Un accord de trêve obtenu grâce à une médiation du Qatar avait permis fin novembre une pause d'une semaine dans les combats, la libération d'une centaine d'otages détenus par le Hamas et de 240 prisonniers palestiniens écroués en Israël, ainsi que l'acheminement d'une aide humanitaire d'urgence. Après l'annonce de la mort des trois otages, le site Axios a indiqué que David Barnea, le chef du Mossad, les services secrets extérieurs israéliens, doit rencontrer ce week-end le Premier ministre qatari, Mohammed ben Abdelrahmane Al-Thani.

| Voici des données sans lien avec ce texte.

(** A client at one time: its tree, the block that is being imported with its
    parent, and the backend. *)
Record Client := mkClient { cl_links : Links; cl_current : option (Hash * Hash); cl_backend : S }.
Implicit Types (cl : Client).

(** The blocks that it knows, with the one that is being imported. *)
Definition knows cl : Links := with_current (cl_current cl) (cl_links cl).

(** The closure that the callers of the fork tree are given. *)
Definition asked cl (a b : Hash) : bool + option E :=
  match client_is_descendent_of (cl_current cl) a b (cl_backend cl) with
  | Ok answer _ => inl answer
  | Err e _ => inr (Some e)
  | Panic => inr None
  end.

(** *** Trees with the same blocks *)

(** The blocks of [c] are blocks of [all]; roots of states may differ. *)
Definition part_of (c all : Links) : Prop :=
  map_Forall (fun h l => (fun l' => (l_parent l', l_number l')) <$> all !! h = Some (l_parent l, l_number l)) c.

Lemma part_of_lookup c all h l :
  part_of c all -> c !! h = Some l -> exists l', all !! h = Some l' /\ l_parent l' = l_parent l /\ l_number l' = l_number l.
Proof. intros Hp Hl. specialize (Hp h l Hl). simpl in Hp. destruct (all !! h) as [l'|]; simplify_eq/=. eauto. Qed.

Lemma part_of_up c all k h a : part_of c all -> up c k h = Some a -> up all k h = Some a.
Proof.
  intros Hp. revert h. induction k as [|k IH]; intros h; simpl; destruct (c !! h) as [l|] eqn:Hl; try done;
    destruct (part_of_lookup _ _ _ _ Hp Hl) as (l' & -> & Hpar & _); simpl; [done|]. rewrite Hpar. apply IH.
Qed.

Lemma part_of_ancestor c all a b :
  chain_ok c -> chain_ok all -> part_of c all -> is_Some (c !! a) -> is_Some (c !! b) -> ancestor c a b <-> ancestor all a b.
Proof.
  intros Hc Hall Hp [la Ha] [lb Hb]. split; [intros [k Hk]; exists k; by eapply part_of_up|]. intros [k Hk].
  destruct (part_of_lookup _ _ _ _ Hp Ha) as (la' & Ha' & _ & Hna), (part_of_lookup _ _ _ _ Hp Hb) as (lb' & Hb' & _ & Hnb).
  pose proof (up_number _ Hall _ _ _ _ _ Hk Hb' Ha') as Hn. pose proof (ok_number _ Hc _ _ Ha).
  destruct (up_total _ Hc k b lb Hb) as [a' Ha1]; [lia|]. exists k. rewrite Ha1. pose proof (part_of_up _ _ _ _ _ Hp Ha1). congruence.
Qed.

Lemma part_of_descends c all a b :
  chain_ok c -> chain_ok all -> part_of c all -> is_Some (c !! a) -> is_Some (c !! b) -> descends c a b = descends all a b.
Proof.
  intros Hc Hall Hp Ha Hb. apply eq_bool_prop_intro. rewrite !descends_spec by done. by rewrite part_of_ancestor.
Qed.

(** What a block has above it sits on it. *)
Lemma up_sits c k h a : up c (Datatypes.S k) h = Some a -> exists x l, c !! x = Some l /\ l_parent l = a.
Proof.
  revert h. induction k as [|k IH]; intros h; simpl; destruct (c !! h) as [l|] eqn:Hl; try done; simpl.
  - destruct (c !! l_parent l); [|done]. intros [= <-]. eauto.
  - intros Hk. apply (IH (l_parent l)). done.
Qed.

Lemma nothing_above_current c h p b :
  chain_ok c -> current_ok (Some (h, p)) c -> ~ descends (with_current (Some (h, p)) c) h b.
Proof.
  intros Hc Hcur. pose proof (with_current_ok _ _ Hc Hcur) as Ht. rewrite descends_spec by done. intros [Hne [k Hk]].
  destruct k as [|k]; [destruct (up_from _ _ _ _ Hk) as [l Hl]; rewrite (up_0 _ _ _ Hl) in Hk; congruence|].
  apply up_sits in Hk as (x & l & Hx & Hl). destruct Hcur as (Hh & [lp Hp] & Hf). simpl in Hx. rewrite Hp in Hx.
  apply lookup_insert_Some in Hx as [[<- <-]|[_ Hx]]; simpl in Hl; [congruence|]. by apply (Hf x l).
Qed.

(** *** Histories *)

(** All blocks of a history. *)
Context (all : Links) (Hall : chain_ok all).

Definition number_of (h : Hash) : Z := default 0 (l_number <$> all !! h).

(** A client whose backend shows its tree, a part of all blocks. *)
Definition client_ok cl : Prop :=
  chain_ok (cl_links cl) /\ (exists shows, HeaderServer (E := E) shows /\ shows (cl_links cl) (cl_backend cl)) /\
  current_ok (cl_current cl) (cl_links cl) /\ part_of (knows cl) all.

(** It knows the blocks of the fork tree and of the call, and what is imported
    into the fork tree is the block that the client imports, or no ancestor of
    the blocks in it. *)
Definition may_call {V} cl (t : @ForkTree Hash V) (call : Call (H := Hash) (V := V)) : Prop :=
  Forall (fun e => is_Some (knows cl !! e.1.1)) (entries (roots t)) /\
  (forall h, call_hash call = Some h -> is_Some (knows cl !! h)) /\
  match call with
  | CImport hash _ => fst <$> cl_current cl = Some hash \/ Forall (fun e => ~ descends all hash e.1.1) (entries (roots t))
  | _ => True
  end.

(** The client may be another one at each call. *)
Inductive driven {V} : @ForkTree Hash V -> Prop :=
| driven_new : driven new_tree
| driven_ok t cl call a t' :
    driven t -> client_ok cl -> may_call cl t call -> exec (is_descendent_of := asked cl) (num := number_of) call t = Ok a t' -> driven t'
| driven_err t cl call e t' :
    driven t -> client_ok cl -> may_call cl t call -> exec (is_descendent_of := asked cl) (num := number_of) call t = Err e t' -> driven t'.

(** A client that knows all blocks. *)
Definition ideal (a b : Hash) : bool + option E := inl (descends all a b).

#[local] Instance ideal_ancestry : Ancestry ideal (descends all) number_of.
Proof using Hall.
  split; [done|..].
  - intros x y z. rewrite !descends_spec by done. intros [Hne Hxy] [Hne' Hyz]. split; [|by eapply ancestor_trans].
    intros ->. apply Hne'. by eapply (ancestor_antisym _ Hall).
  - intros x y. rewrite descends_spec by done. intros [Hne Hxy]. destruct (ancestor_known _ _ _ Hxy) as [[lx Hx] [ly Hy]].
    unfold number_of. rewrite Hx, Hy. simpl. pose proof (ancestor_number _ Hall _ _ _ _ Hxy Hx Hy).
    destruct (decide (l_number lx = l_number ly)) as [Heq|]; [|lia]. destruct Hne.
    eapply (ancestor_same _ Hall); [done|by eapply ancestor_refl|done|]. by rewrite Hy, Heq.
  - intros x y z. rewrite !descends_spec by done. intros [_ Hx] [_ Hy]. destruct (decide (x = y)) as [|Hne]; [by left|]. right.
    destruct (ancestor_known _ _ _ Hx) as [[lx Hlx] _], (ancestor_known _ _ _ Hy) as [[ly Hly] _].
    destruct (Z.le_ge_cases (l_number lx) (l_number ly)); [left|right]; (split; [done|]); by eapply (ancestor_linear _ Hall).
Qed.

Lemma asked_ideal cl a b : client_ok cl -> is_Some (knows cl !! a) -> is_Some (knows cl !! b) -> asked cl a b = ideal a b.
Proof using Hall.
  intros (Hc & (shows & HS & Hs) & Hcur & Hp) Ha Hb. unfold asked, ideal.
  pose proof (is_descendent_of_ok (shows := shows) _ Hc (cl_current cl) a b (cl_backend cl) Hs Hcur Ha Hb) as Hw. unfold wp in Hw.
  destruct (client_is_descendent_of _ a b _); [|done|done]. destruct Hw as [_ ->]. f_equal. apply part_of_descends; [by apply with_current_ok|done..].
Qed.

Lemma may_call_ideal {V} cl (t : @ForkTree Hash V) call :
  client_ok cl -> may_call cl t call ->
  in_order (anc := descends all) call (view t) /\
  exec (is_descendent_of := asked cl) (num := number_of) call t = exec (is_descendent_of := ideal) (num := number_of) call t.
Proof using Hall.
  intros Hok (Ht & Hh & Hord). rewrite Forall_forall in Ht. split.
  - destruct call as [hash data|?|?|? ?|? ?|]; simpl; try done. destruct Hord as [Hcur|Hord]; [|done].
    apply Forall_forall. intros e He. destruct Hok as (Hc & _ & Hcok & Hp).
    rewrite <- (part_of_descends (knows cl)); [|by apply with_current_ok|done|done|by apply Hh|by apply Ht].
    unfold knows. destruct (cl_current cl) as [[h p]|]; simplify_eq/=. by apply nothing_above_current.
  - apply (exec_agree (asked cl) ideal (fun h => is_Some (knows cl !! h))); [|done|done]. intros a b. by apply asked_ideal.
Qed.

Lemma driven_forest {V} (t : @ForkTree Hash V) : driven t -> forest_ok (anc := descends all) (num := number_of) (roots t).
Proof using Hall.
  intros Ht. apply (reachable_ok (is_descendent_of := ideal)). induction Ht as [|t cl call a t' _ IH Hok Hm He|t cl call e t' _ IH Hok Hm He].
  - apply reach_new.
  - destruct (may_call_ideal cl t call Hok Hm) as [Hin Heq]. rewrite Heq in He. by eapply reach_ok.
  - destruct (may_call_ideal cl t call Hok Hm) as [Hin Heq]. rewrite Heq in He. by eapply reach_err.
Qed.

(** C12: A fork tree whose callers ask the client about descent, as consensus does
    while it imports blocks and finalizes them.  The client may change from call to
    call: its tree grows, another block is being imported, its caches fill; at each
    call its tree is a part of one tree of all blocks, it knows the blocks of the
    fork tree and the one of the call, and a block is imported into the fork tree
    while the client imports it, or before its descendants.  Then over every history
    of calls the client answers every question, and each call ends, without a panic,
    with the result or the error that the set of blocks specifies with the ancestry
    of the tree of all blocks. *)
Theorem client_drives_the_fork_tree {V} (t : @ForkTree Hash V) cl call :
  driven t -> client_ok cl -> may_call cl t call ->
  exists r t', (exec (is_descendent_of := asked cl) (num := number_of) call t = match r with inl a => Ok a t' | inr e => Err e t' end) /\
    spec_call (anc := descends all) (num := number_of) call (view t) r (view t') /\
    forest_ok (anc := descends all) (num := number_of) (roots t').
Proof using Hall.
  intros Ht%driven_forest Hok Hm. destruct (may_call_ideal cl t call Hok Hm) as [Hin ->].
  pose proof (exec_implements (is_descendent_of := ideal) call t Ht Hin) as Hw. unfold implements, wp in Hw.
  destruct (exec call t) as [a t'|e t'|]; [exists (inl a), t'|exists (inr e), t'|done];
    destruct Hw as [Hf Hspec]; by split_and!.
Qed.
End Driven.

(* ===================================================================== *)
(** ** On the chain in memory *)
Module InMemory.
Import Demo.

Lemma chain_tree : chain_ok (links chain).
Proof. apply ci_chain, chain_reachable_ok, chain_reached. Qed.

Lemma chain_serves : serves chain (links chain) chain.
Proof. split_and!; [done..|]. apply ci_keys, chain_reachable_ok, chain_reached. Qed.

(** The block that is being imported, on the fork. *)
Definition importing : option (Hash * Hash) := Some (5, 4)%N.

Lemma importing_ok : current_ok importing (links chain).
Proof. split_and!; [vm_compute; reflexivity|by eexists|]. apply (bool_decide_unpack _). vm_compute. exact I. Qed.

Lemma common_ancestor_is_exact_witness :
  exists x s', lowest_common_ancestor 6 4 chain = Ok x s' /\ x = mkHN 0 1 /\ is_lca (links chain) 6 4 1.
Proof.
  pose proof (common_ancestor_is_exact (E := ChainError) (shows := serves chain) (links chain) chain 6 4 chain_tree chain_serves) as Hw.
  change (links chain !! 6%N) with (Some (mkLink 3 3 0)) in Hw. change (links chain !! 4%N) with (Some (mkLink 1 1 0)) in Hw.
  destruct Hw as (x & s' & He & _ & Hl & _).
  assert (match lowest_common_ancestor 6 4 chain with Ok x _ => x = mkHN 0 1 | _ => False end) as Hx by (vm_compute; reflexivity).
  rewrite He in Hx. subst x. exists (mkHN 0 1), s'. split; [exact He|]. split; [reflexivity|exact Hl].
Defined.

Lemma tree_route_is_exact_witness :
  exists r s', tree_route 6 4 chain = Ok r s' /\
    into_retracted r = [mkHN 3 6; mkHN 2 3; mkHN 1 2] /\ enacted (S := Storage) (E := ChainError) r = ret [mkHN 1 4].
Proof.
  destruct (tree_route_is_exact (E := ChainError) (shows := serves chain) (links chain) chain 6 4 chain_tree chain_serves)
    as (r & s' & x & lx & j & k & He & _ & _ & _ & _ & _ & _ & Hret & _ & Hen); [by eexists..|].
  exists r, s'. split; [exact He|].
  assert (match tree_route 6 4 chain with
    | Ok r _ => into_retracted r = [mkHN 3 6; mkHN 2 3; mkHN 1 2] /\ enacted (S := Storage) (E := ChainError) r = ret [mkHN 1 4]
    | _ => False end) as Hx by (vm_compute; split; reflexivity).
  rewrite He in Hx. exact Hx.
Defined.

Lemma descent_is_exact_witness :
  exists s', client_is_descendent_of importing 1 5 chain = Ok true s' /\ ancestor (with_current importing (links chain)) 1 5.
Proof.
  destruct (descent_is_exact (E := ChainError) (shows := serves chain) (links chain) chain importing 1 5 chain_tree chain_serves importing_ok)
    as (s' & He & _ & Hiff); [by eexists..|].
  exists s'. split; [exact He|]. apply Hiff. vm_compute. exact I.
Defined.

(** The client imports the block 4 on a chain of three blocks, and later, on the
    longer chain, the block 5 on it. *)
Definition early : Storage := Eval vm_compute in default chain_new (play (take 3 history) chain_new).
Definition all_blocks : Links := with_current importing (links chain).
Definition client1 : Client := mkClient (links early) (Some (4, 1)%N) early.
Definition client2 : Client := mkClient (links chain) importing chain.

Lemma all_blocks_ok : chain_ok all_blocks.
Proof. exact (with_current_ok _ _ chain_tree importing_ok). Qed.

Lemma early_reached : chain_reachable early.
Proof. apply (chain_play_reachable (take 3 history) chain_new); [apply chain_reach_new|]. vm_compute. reflexivity. Qed.

Lemma client1_ok : client_ok (E := ChainError) all_blocks client1.
Proof.
  split; [apply ci_chain, chain_reachable_ok, early_reached|]. split; [|split].
  - exists (serves early). split; [apply in_mem_server|]. split; [done|]. split; [done|]. apply ci_keys, chain_reachable_ok, early_reached.
  - split; [vm_compute; reflexivity|]. split; [by eexists|]. apply (bool_decide_unpack _). vm_compute. exact I.
  - apply (bool_decide_unpack _). vm_compute. exact I.
Qed.

Lemma client2_ok : client_ok (E := ChainError) all_blocks client2.
Proof.
  split; [exact chain_tree|]. split; [exists (serves chain); split; [apply in_mem_server|exact chain_serves]|]. split; [exact importing_ok|].
  apply (bool_decide_unpack _). vm_compute. exact I.
Qed.

Local Abbreviation run cl := (exec (is_descendent_of := asked (E := ChainError) cl) (num := number_of all_blocks)).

La rencontre, en Europe, doit porter sur la libération d'otages, poursuit Axios sans préciser le lieu de cet entretien ni le nombre de captifs qui pourraient être libérés parmi les quelque 129 estimés toujours retenus à Gaza.

Journaliste tué

Si Israël est endeuillé samedi, le Qatar et Gaza le sont aussi après le décès de Samer Abou Daqa, caméraman d'Al Jazeera tué dans une frappe aérienne israélienne à Khan Younès, principale ville du sud de la bande de Gaza, selon la chaîne qatarie. Le chef de bureau d'Al Jazeera à Gaza, Waël Dahdouh, qui avait perdu son épouse et deux de ses enfants au début de la guerre, a lui été blessé au bras par des éclats d'obus et transféré dans un hôpital de Khan Younès.

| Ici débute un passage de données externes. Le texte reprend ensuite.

(* ===== verification/BlockDbFacts.v ===== *)
(** * The block database: headers behind caches, and keys

    Whatever the caches hold, the database serves the tree of the headers that
    are stored in it.  A number and its key determine each other; a key of a number
    is never the key of a hash; and the transaction that moves the head, committed,
    makes the canonical lookups the chain of the head. *)

From S2P Require Import Prelude Database HeaderMetadata HeaderChain HeaderRoutes HeaderDescent InMemCanon ChainBackend Leaves BlockDb.

(* ===================================================================== *)
(** ** What the crates document *)

(** A lookup does not change the entries; an insertion may push entries out. *)
Class LruLaws {C V : Type} `{!LruCache C V} (peek : C -> gmap Hash V) : Prop := {
  lru_new_peek n : peek (lru_new n) = ∅;
  lru_get_hit h c : (lru_get h c).1 = peek c !! h;
  lru_get_peek h c : peek (lru_get h c).2 = peek c;
  lru_put_peek h v c : peek (lru_put h v c) ⊆ <[h := v]> (peek c);
  lru_pop_peek h c : peek (lru_pop h c) = delete h (peek c)
}.

Class LhmLaws {C V : Type} `{!LinkedHashMap C V} (peek : C -> gmap Hash V) : Prop := {
  lhm_new_peek : peek lhm_new = ∅;
  lhm_get_hit h c : (lhm_get_refresh h c).1 = peek c !! h;
  lhm_get_peek h c : peek (lhm_get_refresh h c).2 = peek c;
  lhm_insert_peek h v c : peek (lhm_insert h v c) = <[h := v]> (peek c);
  lhm_len_peek c : lhm_len c = base.size (peek c);
  lhm_pop_front_peek c : peek (lhm_pop_front c) ⊆ peek c;
  lhm_pop_front_len c : lhm_len (lhm_pop_front c) = (lhm_len c - 1)%nat;
  lhm_remove_peek h c : peek (lhm_remove h c) = delete h (peek c)
}.

Section Facts.
Context {P : Profile} {DbHash D Header Lru Lhm : Type} `{!Database DbHash D ChainError, !HeaderT Header}.
Context `{!LruCache Lru CachedHeaderMetadata, !LinkedHashMap Lhm (option Header)}.
Context {lru_peek : Lru -> gmap Hash CachedHeaderMetadata} {lhm_peek : Lhm -> gmap Hash (option Header)}.
Context `{LL : !LruLaws lru_peek, HL : !LhmLaws lhm_peek}.
Context (as_ref : Hash -> bytes) (header_decode : bytes -> option Header).
Local Abbreviation Db := (BlockchainDb D Lru Lhm).
Local Abbreviation read := (read_header as_ref header_decode).
Local Abbreviation never := (fun (_ : ChainError) (_ : Db) => False).
Implicit Types (s : Db) (c : Links) (h : Hash).

(** The cache keeps to its bound, and to its entries. *)
Lemma trim_ok fuel (l : Lhm) :
  lhm_peek (trim fuel l) ⊆ lhm_peek l /\ ((lhm_len l <= fuel)%nat -> (lhm_len (trim fuel l) <= CACHE_HEADERS)%nat).
Proof using HL.
  revert l. induction fuel as [|fuel IH]; intros l; cbn [trim]; [split; [done|lia]|].
  destruct (Nat.ltb_spec CACHE_HEADERS (lhm_len l)) as [Hlt|Hge]; [|split; [done|lia]].
  destruct (IH (lhm_pop_front l)) as [Hsub Hlen]. pose proof (lhm_pop_front_len l) as Hpop. split.
  - etrans; [exact Hsub|apply lhm_pop_front_peek].
  - intros Hf. apply Hlen. lia.
Qed.

Lemma cache_header_peek h o (l : Lhm) : lhm_peek (cache_header h o l) ⊆ <[h := o]> (lhm_peek l).
Proof using HL. unfold cache_header. etrans; [apply trim_ok|]. by rewrite lhm_insert_peek. Qed.

(* --------------------------------------------------------------------- *)
(** ** The tree of the stored headers *)

(** The database stores the headers of [c], and the caches agree with it. *)
Record db_shows c s : Prop := {
  sh_read h : match c !! h with
    | Some l => exists header, read (db s) (IdHash h) = inl (Some header) /\ header_link header = l /\ header_hash header = h
    | None => read (db s) (IdHash h) = inl None
    end;
  sh_metadata h m : lru_peek (header_metadata_cache s) !! h = Some m -> metadata_ok c h m;
  sh_headers h o : lhm_peek (header_cache s) !! h = Some o -> read (db s) (IdHash h) = inl o
}.

(** Serving changes the caches only. *)
Definition db_serves s0 c s : Prop :=
  db s = db s0 /\ meta s = meta s0 /\ db_leaves s = db_leaves s0 /\ db_shows c s.

Lemma serves_headers s0 c s l :
  db_serves s0 c s -> (forall h o, lhm_peek l !! h = Some o -> read (db s) (IdHash h) = inl o) -> db_serves s0 c (set_header_cache l s).
Proof. intros (? & ? & ? & [Hr Hm Hh]) Hl. split_and!; [done..|]. by split. Qed.

Lemma serves_metadata s0 c s l :
  db_serves s0 c s -> (forall h m, lru_peek l !! h = Some m -> metadata_ok c h m) -> db_serves s0 c (set_metadata_cache l s).
Proof. intros (? & ? & ? & [Hr Hm Hh]) Hl. split_and!; [done..|]. by split. Qed.

Lemma db_header_ok s0 c h s :
  db_serves s0 c s ->
  wp (db_header as_ref header_decode (IdHash h)) (fun o s' => db_serves s0 c s' /\ read (db s0) (IdHash h) = inl o) never s.
Proof using HL.
  intros Hs. pose proof Hs as (Hd & _ & _ & Hsh). unfold db_header. apply wp_bind, wp_gets.
  destruct (lhm_get_refresh h (header_cache s)) as [hit l] eqn:Hg.
  assert (hit = lhm_peek (header_cache s) !! h) as Hhit by (by rewrite <- lhm_get_hit, Hg).
  pose proof (lhm_get_peek h (header_cache s)) as Hl. rewrite Hg in Hl. simpl in Hl.
  apply wp_bind, wp_modify. assert (db_serves s0 c (set_header_cache l s)) as Hs'.
  { apply serves_headers; [done|]. rewrite Hl. apply (sh_headers _ _ Hsh). }
  destruct hit as [o|].
  - apply wp_ret. split; [done|]. rewrite <- Hd. by apply (sh_headers _ _ Hsh).
  - apply wp_bind, wp_gets, wp_bind. simpl. rewrite Hd. pose proof (sh_read _ _ Hsh h) as Hr. rewrite Hd in Hr.
    assert (exists o, read (db s0) (IdHash h) = inl o) as [o Ho] by (destruct (c !! h); naive_solver).
    rewrite Ho. simpl. apply wp_ret, wp_bind, wp_modify, wp_ret. split; [|done]. apply serves_headers; [done|].
    intros h' o' Hin. eapply lookup_weaken in Hin; [|apply cache_header_peek]. simpl in *. rewrite Hl, Hd in *.
    apply lookup_insert_Some in Hin as [[-> ->]|[_ Hin]]; [done|]. rewrite <- Hd. by apply (sh_headers _ _ Hsh).
Qed.

#[local] Instance metadata_of_db : HeaderMetadata Db ChainError := db_metadata as_ref header_decode.

Lemma cache_metadata_ok s0 c h m s :
  db_serves s0 c s -> metadata_ok c h m -> wp (cache_metadata h m) (fun _ => db_serves s0 c) never s.
Proof using LL.
  intros Hs Hm. apply wp_modify, serves_metadata; [done|]. intros h' m' Hin.
  eapply lookup_weaken in Hin; [|apply lru_put_peek]. apply lookup_insert_Some in Hin as [[-> ->]|[_ Hin]]; [done|].
  destruct Hs as (_ & _ & _ & Hsh). by apply (sh_metadata _ _ Hsh).
Qed.

Lemma cached_metadata_ok s0 c h s :
  db_serves s0 c s ->
  wp (cached_metadata h) (fun hit s' => db_serves s0 c s' /\ forall m, hit = Some m -> metadata_ok c h m) never s.
Proof using LL.
  intros Hs. pose proof Hs as (_ & _ & _ & Hsh). unfold cached_metadata. apply wp_bind, wp_gets.
  destruct (lru_get h (header_metadata_cache s)) as [hit l] eqn:Hg. apply wp_bind, wp_modify, wp_ret. split.
  - apply serves_metadata; [done|]. replace l with (lru_get h (header_metadata_cache s)).2 by (by rewrite Hg).
    rewrite lru_get_peek. apply (sh_metadata _ _ Hsh).
  - intros m ->. apply (sh_metadata _ _ Hsh). rewrite <- lru_get_hit. by rewrite Hg.
Qed.

#[export] Instance db_server s0 : HeaderServer (E := ChainError) (db_serves s0).
Proof using LL HL.
  split.
  - intros c s h l Hs Hl. simpl. apply wp_bind. eapply wp_mono; [by apply cached_metadata_ok| |done].
    intros [m|] s1 [Hs1 Hm]; [apply wp_ret; split; [by apply Hm|done]|]. apply wp_bind.
    eapply wp_mono; [by apply db_header_ok| |done]. intros o s2 [Hs2 Ho]. pose proof Hs2 as (Hd & _ & _ & Hsh).
    pose proof (sh_read _ _ Hsh h) as Hr. rewrite Hl, Hd in Hr. destruct Hr as (header & Hr & Hlink & Hhash).
    assert (o = Some header) as -> by congruence. assert (metadata_ok c h (metadata_from header)) as Hmd.
    { split; simpl; [by rewrite Hl, <- Hlink|done|by left]. }
    apply wp_bind. eapply wp_mono; [apply (cache_metadata_ok s0 c); [done|simpl; by rewrite Hhash]| |done].
    intros [] s3 Hs3. by apply wp_ret.
  - intros c s h Hs Hl. simpl. apply wp_bind. eapply wp_mono; [by apply cached_metadata_ok| |done].
    intros [m|] s1 [Hs1 Hm]; [specialize (Hm m eq_refl) as [Hm _ _]; congruence|]. apply wp_bind.
    eapply wp_mono; [by apply db_header_ok| |done]. intros o s2 [Hs2 Ho]. pose proof Hs2 as (Hd & _ & _ & Hsh).
    pose proof (sh_read _ _ Hsh h) as Hr. rewrite Hl, Hd in Hr. assert (o = None) as -> by congruence. by apply wp_fail.
  - intros c s h m Hs Hm. by apply cache_metadata_ok.
  - intros c s h Hs. simpl. apply wp_bind, wp_modify, wp_modify. pose proof Hs as (_ & _ & _ & Hsh).
    apply serves_metadata; [apply serves_headers; [done|]|]; simpl.
    + intros h' o. rewrite lhm_remove_peek. intros [_ Hin]%lookup_delete_Some. by apply (sh_headers _ _ Hsh).
    + intros h' m. rewrite lru_pop_peek. intros [_ Hin]%lookup_delete_Some. by apply (sh_metadata _ _ Hsh).
Qed.
End Facts.

(* ===================================================================== *)
(** ** Numbers as bytes *)

Lemma testbit_mod_byte x i : 0 <= i -> Z.testbit (x mod 256) i = (i <? 8) && Z.testbit x i.
Proof.
  intros Hi. change 256 with (2 ^ 8). destruct (Z.ltb_spec i 8); simpl; [by apply Z.mod_pow2_bits_low|by apply Z.mod_pow2_bits_high].
Qed.

Lemma byte_Z_of x : byte_Z (byte_of x) = x mod 256.
Proof. apply byte_of_to. Qed.

Lemma land_255 x : Z.land x 255 mod 256 = x mod 256.
Proof. change 255 with (Z.ones 8). rewrite Z.land_ones by lia. by rewrite Z.mod_mod. Qed.

Lemma number_index_key_ok n : in_range U32 n -> exists key, number_index_key n = inl key /\ length key = 4%nat.
Proof.
  intros [H0 H1]. unfold number_index_key. rewrite (proj2 (Z.leb_le 0 n)), (proj2 (Z.ltb_lt n U32)) by done. by eexists.
Qed.

(** The number is read back from any key that starts with its own. *)
Lemma lookup_key_roundtrip n key rest :
  number_index_key n = inl key -> lookup_key_to_number (key ++ rest) = inl n.
Proof.
  unfold number_index_key. destruct (Z.leb_spec 0 n), (Z.ltb_spec n U32); simpl; try done. intros [= <-]. simpl. f_equal.
  rewrite !byte_Z_of, !land_255. apply Z.bits_inj'. intros i Hi.
  rewrite !Z.lor_spec, !Z.shiftl_spec by done.
  assert (forall x k, Z.testbit (x mod 256) (i - k) = (k <=? i) && (i <? k + 8) && Z.testbit x (i - k)) as Hb.
  { intros x k. destruct (Z.leb_spec k i); simpl; [|by apply Z.testbit_neg_r; lia].
    rewrite testbit_mod_byte by lia. f_equal. destruct (Z.ltb_spec (i - k) 8), (Z.ltb_spec i (k + 8)); try done; lia. }
  rewrite !Hb, testbit_mod_byte by done. change (24 + 8) with 32. change (16 + 8) with 24. change (8 + 8) with 16.
  assert (32 <= i -> Z.testbit n i = false) as Hhigh.
  { intros Hi'. destruct (decide (n = 0)) as [->|]; [apply Z.bits_0|]. apply Z.bits_above_log2; [done|].
    enough (Z.log2 n < 32) by lia. apply Z.log2_lt_pow2; [lia|done]. }
  destruct (Z.leb_spec 24 i), (Z.ltb_spec i 32), (Z.leb_spec 16 i), (Z.ltb_spec i 24), (Z.leb_spec 8 i), (Z.ltb_spec i 16), (Z.ltb_spec i 8);
    simpl; try lia; rewrite ?Z.shiftr_spec, ?orb_false_r, ?Z.sub_add by lia; try done. by rewrite Hhigh.
Qed.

"Nous étions en reportage, nous avions filmé, nous avions terminé et nous étions avec la défense civile mais alors que nous revenions, ils nous ont frappés avec un missile. Tant que je respire, il n'y a pas de problème. Dieu nous aide, c'est tout", a déclaré à l'AFP Waël Dahdouh. Plus de 60 journalistes et employés de médias sont morts depuis le début de la guerre Israël-Hamas, selon le Comité pour la protection des journalistes (CPJ). "Les équipes de Gaza, en particulier Waël et Samer, ont joué un rôle crucial pour révéler l'ampleur des destructions et des horreurs des atrocités israéliennes", a estimé Al Jazeera.

Kerem Shalom

Après plus de deux mois de guerre et un siège total imposé par Israël depuis le 9 octobre, les conditions de vie à Gaza sont cauchemardesques pour les civils palestiniens acculés dans des zones toujours plus petites, estime l'ONU. Israël a autorisé vendredi l'ouverture "temporaire" d'un nouveau point d'entrée pour l'aide humanitaire à Gaza assiégée, tout en poursuivant d'intenses frappes aériennes malgré les pressions américaines pour plus de retenue.

La décision d'autoriser l'aide humanitaire à entrer à Gaza par le terminal de Kerem Shalom vise à décongestionner celui de Rafah, unique point d'entrée de vivres et de médicaments, alors qu'Israël resserre l'inspection des camions acheminant de l'aide.

"Tout est détruit"

Quelque 1,9 million d'habitants, soit 85% de sa population, ont été déplacés, selon l'ONU, dont beaucoup ont dû fuir plusieurs fois face aux bombardements et aux combats qui s'étendent. Tôt samedi, le Hamas a fait état de "combats acharnés" dans le secteur de Jabaliya (nord) tandis et de frappes aériennes et de tirs d'artillerie intenses à Khan Younès, nouvel épicentre des combats dans le sud du territoire.

La veille, à Rafah, Bakr Abu Hajjaj avait survécu à l'une de ses frappes. "Tout est détruit, cela fait 70 jours que nous subissons cette guerre et cette destruction", se désole-t-il, interrogé par l'AFP. De passage en Israël jeudi et vendredi, le conseiller à la sécurité nationale de la Maison Blanche, Jake Sullivan a demandé aux responsables israéliens de passer à court terme à une phase de "plus faible intensité".

Dans un signe de crispation inédit face à l'ampleur des pertes palestiniennes, le président américain Joe Biden avait d'ailleurs dénoncé des bombardements "aveugles", prévenant son allié israélien qu'il risquait de perdre son soutien international. La cheffe de la diplomatie française Catherine Colonna est attendue samedi au Liban et dimanche en Israël pour tenter d'éviter un embrasement régional à l'heure de tensions croissantes à la frontière libano-israélienne et en mer Rouge où les rebelles yéménites Houthis, proches du Hamas, menacent le trafic maritime.